(* ===== verification/Conn.v ===== *)
(** * Connections (capability.go, server/options.go, server/session.go,
      server/conn.go, server/handler.go)

    The interface a backend implements, the state of one connection and the
    computations of a command handler, which read the arguments, call the
    backend and write responses. *)

From S2P Require Import Prelude Utf8 GoStrings GoTime NumSet Imap Decoder Encoder Writers.
From S2P Require Import ConnState.

(** ** Capability sets (capability.go)

    Ranging over the Go map visits the capabilities in an order given by an
    oracle. *)
Abbreviation CapSet := (gset bytes).

Definition NewCapSet (caps : list bytes) : CapSet := list_to_set caps.
Definition CapSet_Has (cs : CapSet) (cap : bytes) : bool := bool_decide (cap ∈ cs).
Definition CapSet_Add (caps : list bytes) (cs : CapSet) : CapSet := cs ∪ list_to_set caps.
Definition CapSet_Remove (caps : list bytes) (cs : CapSet) : CapSet := cs ∖ list_to_set caps.
Definition CapSet_All (order : list bytes -> list bytes) (cs : CapSet) : list bytes :=
  order (elements cs).
Definition CapSet_Len (cs : CapSet) : Z := Z.of_nat (size cs).
Definition CapSet_String (order : list bytes -> list bytes) (cs : CapSet) : bytes :=
  Join (CapSet_All order cs) " ".
Definition CapSet_Clone (cs : CapSet) : CapSet := cs.
Definition CapSet_HasAuth {U : Unicode} (cs : CapSet) (mechanism : bytes) : bool :=
  CapSet_Has cs ("AUTH=" ++ ToUpper mechanism).

(** ** Options (server/options.go)

    [TLSConfig] only matters for being there.  Timeouts, the logger and the
    limits, which the modelled code does not read, are left out. *)
Record Options := mkOptions {
  op_TLSConfig : bool;
  op_Caps : CapSet;
  op_GreetingText : bytes;
  op_AllowInsecureAuth : bool;
  op_EnableStartTLS : bool;
}.
Definition NewDefaultCapSet : CapSet :=
  NewCapSet ["IMAP4rev1" : bytes; "IDLE" : bytes; "LITERAL+" : bytes].
Definition DefaultOptions : Options :=
  mkOptions false NewDefaultCapSet "IMAP server ready" false false.

(** ** The backend (server/session.go)

    One session: its state and its operations.  An operation that is handed a
    writer returns the calls it makes on it; [Idle] is told whether its stop
    channel will be closed. *)
Inductive fetch_call :=
| CallFlags (seqNum : Z) (flags : list bytes)
| CallFetchData (data : FetchMessageData).
Inductive Update :=
| ExistsUpdate (NumMessages : Z)
| ExpungeUpdate (SeqNum : Z)
| FetchFlagsUpdate (SeqNum : Z) (Flags : list bytes).

Class Backend (S : Type) := {
  bk_Login : bytes -> bytes -> St S unit;
  bk_Select : bytes -> option SelectOptions -> St S SelectData;
  bk_Create : bytes -> CreateOptions -> St S unit;
  bk_Delete : bytes -> St S unit;
  bk_Rename : bytes -> bytes -> St S unit;
  bk_Subscribe : bytes -> St S unit;
  bk_Unsubscribe : bytes -> St S unit;
  bk_List : bytes -> list bytes -> option ListOptions -> S -> (res unit * S) * list ListData;
  bk_Status : bytes -> StatusOptions -> St S StatusData;
  bk_Append : bytes -> bytes -> option AppendOptions -> St S (option AppendData);
  bk_Idle : bool -> S -> (res unit * S) * list Update;
  bk_Unselect : St S unit;
  bk_Expunge : option UIDSet -> S -> (res unit * S) * list Z;
  bk_Search : NumKind -> option SearchCriteria -> option SearchOptions -> St S SearchData;
  bk_Fetch : NumSet -> FetchOptions -> S -> (res unit * S) * list fetch_call;
  bk_Store : NumSet -> StoreFlags -> StoreOptions -> S -> (res unit * S) * list fetch_call;
  bk_Copy : NumSet -> bytes -> St S (option CopyData);
  bk_Close : St S unit;
}.

(** ** The connection (server/conn.go)

    [c_in] is what the client still sends, [c_tls] what it will send inside TLS
    if the handshake succeeds.  [c_out] is the list of flushed writes, one per
    [Encode] call.  [c_ticks] counts the uses of the map-order oracle. *)
Record Conn := mkConn {
  c_in : bytes;
  c_tls : option bytes;
  c_out : list bytes;
  c_state : Machine;
  c_enabled : CapSet;
  c_isTLS : bool;
  c_mailbox : bytes;
  c_readOnly : bool;
  c_closed : bool;
  c_ticks : nat;
}.

Definition newConn (input : bytes) (tls : option bytes) (isTLS : bool) : Conn :=
  mkConn input tls [] (New ConnStateNotAuthenticated) (NewCapSet []) isTLS [] false false 0.

Definition set_in (i : bytes) (c : Conn) : Conn :=
  mkConn i (c_tls c) (c_out c) (c_state c) (c_enabled c) (c_isTLS c) (c_mailbox c) (c_readOnly c)
    (c_closed c) (c_ticks c).
Definition Encode (fn : Enc.Encoder -> Enc.Encoder) (c : Conn) : Conn :=
  mkConn (c_in c) (c_tls c) (c_out c ++ [fn []]) (c_state c) (c_enabled c) (c_isTLS c) (c_mailbox c)
    (c_readOnly c) (c_closed c) (c_ticks c).
Definition set_machine (m : Machine) (c : Conn) : Conn :=
  mkConn (c_in c) (c_tls c) (c_out c) m (c_enabled c) (c_isTLS c) (c_mailbox c) (c_readOnly c)
    (c_closed c) (c_ticks c).
Definition set_enabled (e : CapSet) (c : Conn) : Conn :=
  mkConn (c_in c) (c_tls c) (c_out c) (c_state c) e (c_isTLS c) (c_mailbox c) (c_readOnly c)
    (c_closed c) (c_ticks c).
Definition SetMailbox (name : bytes) (readOnly : bool) (c : Conn) : Conn :=
  mkConn (c_in c) (c_tls c) (c_out c) (c_state c) (c_enabled c) (c_isTLS c) name readOnly
    (c_closed c) (c_ticks c).
Definition tick_conn (c : Conn) : Conn :=
  mkConn (c_in c) (c_tls c) (c_out c) (c_state c) (c_enabled c) (c_isTLS c) (c_mailbox c)
    (c_readOnly c) (c_closed c) (S (c_ticks c)).
Definition set_closed (c : Conn) : Conn :=
  mkConn (c_in c) (c_tls c) (c_out c) (c_state c) (c_enabled c) (c_isTLS c) (c_mailbox c)
    (c_readOnly c) true (c_ticks c).

Definition conn_State (c : Conn) : ConnState := State (c_state c).

(** Whether the handshake succeeds; the new decoder only reads what comes
    through TLS. *)
Definition UpgradeTLS (c : Conn) : bool * Conn :=
  match c_tls c with
  | None => (false, c)
  | Some input =>
    (true, mkConn input None (c_out c) (c_state c) (c_enabled c) true (c_mailbox c) (c_readOnly c)
             (c_closed c) (c_ticks c))
  end.

Definition WriteOK (tag text : bytes) : Conn -> Conn := Encode (Enc.StatusResponse tag "OK" [] text).
Definition WriteOKCode (tag code text : bytes) : Conn -> Conn :=
  Encode (Enc.StatusResponse tag "OK" code text).
Definition WriteNO (tag text : bytes) : Conn -> Conn := Encode (Enc.StatusResponse tag "NO" [] text).
Definition WriteBAD (tag text : bytes) : Conn -> Conn := Encode (Enc.StatusResponse tag "BAD" [] text).
Definition WriteBYE (text : bytes) : Conn -> Conn := Encode (Enc.StatusResponse "*" "BYE" [] text).
Definition writeGreeting (opts : Options) : Conn -> Conn :=
  Encode (Enc.StatusResponse "*" "OK" [] (op_GreetingText opts)).

(** [Server.Capabilities] and [Conn.WriteCapabilities]. *)
Definition capability_set (opts : Options) (c : Conn) : CapSet :=
  let caps := CapSet_Clone (op_Caps opts) in
  let caps := if op_EnableStartTLS opts && negb (c_isTLS c)
              then CapSet_Add ["STARTTLS" : bytes] caps else caps in
  if negb (c_isTLS c) && negb (op_AllowInsecureAuth opts)
  then CapSet_Add ["LOGINDISABLED" : bytes] caps else caps.

Section Order.
Context (ord : nat -> list bytes -> list bytes).
Definition Capabilities (opts : Options) (c : Conn) : list bytes * Conn :=
  (CapSet_All (ord (c_ticks c)) (capability_set opts c), tick_conn c).
Definition WriteCapabilities (opts : Options) (c : Conn) : Conn :=
  let '(caps, c) := Capabilities opts c in
  Encode (fun e => foldl (fun e cap => e |> Enc.SP |> Enc.Atom cap)
                     (e |> Enc.Star |> Enc.Atom "CAPABILITY") caps |> Enc.CRLF) c.
End Order.

(** ** Command handlers (server/handler.go)

    The context of a command: [x_decoder] tells whether there are arguments. *)
Record CommandContext := mkContext {
  x_Tag : bytes;
  x_Name : bytes;
  x_NumKind : NumKind;
  x_decoder : bool;
}.

Section Handlers.
Context {S : Type}.

(** What a handler works on: its arguments, the connection and the session. *)
Record HState := mkH { h_args : bytes; h_conn : Conn; h_sess : S }.
Definition H (A : Type) := St HState A.
Definition Handler := CommandContext -> H unit.

Definition arg {A} (m : Dec A) : H A := fun h =>
  let '(r, args) := m (h_args h) in (r, mkH args (h_conn h) (h_sess h)).
Definition session {A} (m : St S A) : H A := fun h =>
  let '(r, s) := m (h_sess h) in (r, mkH (h_args h) (h_conn h) s).
Definition on_conn (f : Conn -> Conn) : H unit := fun h =>
  (Ok tt, mkH (h_args h) (f (h_conn h)) (h_sess h)).
Definition with_conn {A} (f : Conn -> A * Conn) : H A := fun h =>
  let '(a, c) := f (h_conn h) in (Ok a, mkH (h_args h) c (h_sess h)).
Definition get_conn : H Conn := fun h => (Ok (h_conn h), h).
(** Reading from the connection itself. *)
Definition conn_read {A} (m : Dec A) : H A := fun h =>
  let '(r, i) := m (c_in (h_conn h)) in
  (r, mkH (h_args h) (set_in i (h_conn h)) (h_sess h)).
Definition write (fn : Enc.Encoder -> Enc.Encoder) : H unit := on_conn (Encode fn).
(** A session operation with a writer: the calls are written as they come. *)
Definition session_writing {W} (call : W -> list (Enc.Encoder -> Enc.Encoder))
    (m : S -> (res unit * S) * list W) : H unit := fun h =>
  let '((r, s), calls) := m (h_sess h) in
  (r, mkH (h_args h) (foldl (fun c fn => Encode fn c) (h_conn h) (concat (call <$> calls))) s).
Definition SetState (s : ConnState) : H unit := fun h =>
  let '(r, m) := Transition s (c_state (h_conn h)) in
  (r, mkH (h_args h) (set_machine m (h_conn h)) (h_sess h)).

(** [if ctx.Decoder == nil { return imap.ErrBad(text) }] *)
Definition need_args (ctx : CommandContext) (text : bytes) : H unit :=
  if x_decoder ctx then mret tt else st_fail (ErrBad text).
End Handlers.
Arguments HState : clear implicits.
Arguments H : clear implicits.
Arguments Handler : clear implicits.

• • • • • • •

About this exercise.
Starting at the line that contains "(** [Server.Capabilities] and" and stopping after the line that contains "let '(r, s)", write out every line exactly as it appears above, and no other line.

Solution.
(** [Server.Capabilities] and [Conn.WriteCapabilities]. *)
Definition capability_set (opts : Options) (c : Conn) : CapSet :=
  let caps := CapSet_Clone (op_Caps opts) in
  let caps := if op_EnableStartTLS opts && negb (c_isTLS c)
              then CapSet_Add ["STARTTLS" : bytes] caps else caps in
  if negb (c_isTLS c) && negb (op_AllowInsecureAuth opts)
  then CapSet_Add ["LOGINDISABLED" : bytes] caps else caps.

Section Order.
Context (ord : nat -> list bytes -> list bytes).
Definition Capabilities (opts : Options) (c : Conn) : list bytes * Conn :=
  (CapSet_All (ord (c_ticks c)) (capability_set opts c), tick_conn c).
Definition WriteCapabilities (opts : Options) (c : Conn) : Conn :=
  let '(caps, c) := Capabilities opts c in
  Encode (fun e => foldl (fun e cap => e |> Enc.SP |> Enc.Atom cap)
                     (e |> Enc.Star |> Enc.Atom "CAPABILITY") caps |> Enc.CRLF) c.
End Order.

(** ** Command handlers (server/handler.go)

    The context of a command: [x_decoder] tells whether there are arguments. *)
Record CommandContext := mkContext {
  x_Tag : bytes;
  x_Name : bytes;
  x_NumKind : NumKind;
  x_decoder : bool;
}.

Section Handlers.
Context {S : Type}.

(** What a handler works on: its arguments, the connection and the session. *)
Record HState := mkH { h_args : bytes; h_conn : Conn; h_sess : S }.
Definition H (A : Type) := St HState A.
Definition Handler := CommandContext -> H unit.

Definition arg {A} (m : Dec A) : H A := fun h =>
  let '(r, args) := m (h_args h) in (r, mkH args (h_conn h) (h_sess h)).
Definition session {A} (m : St S A) : H A := fun h =>
  let '(r, s) := m (h_sess h) in (r, mkH (h_args h) (h_conn h) s).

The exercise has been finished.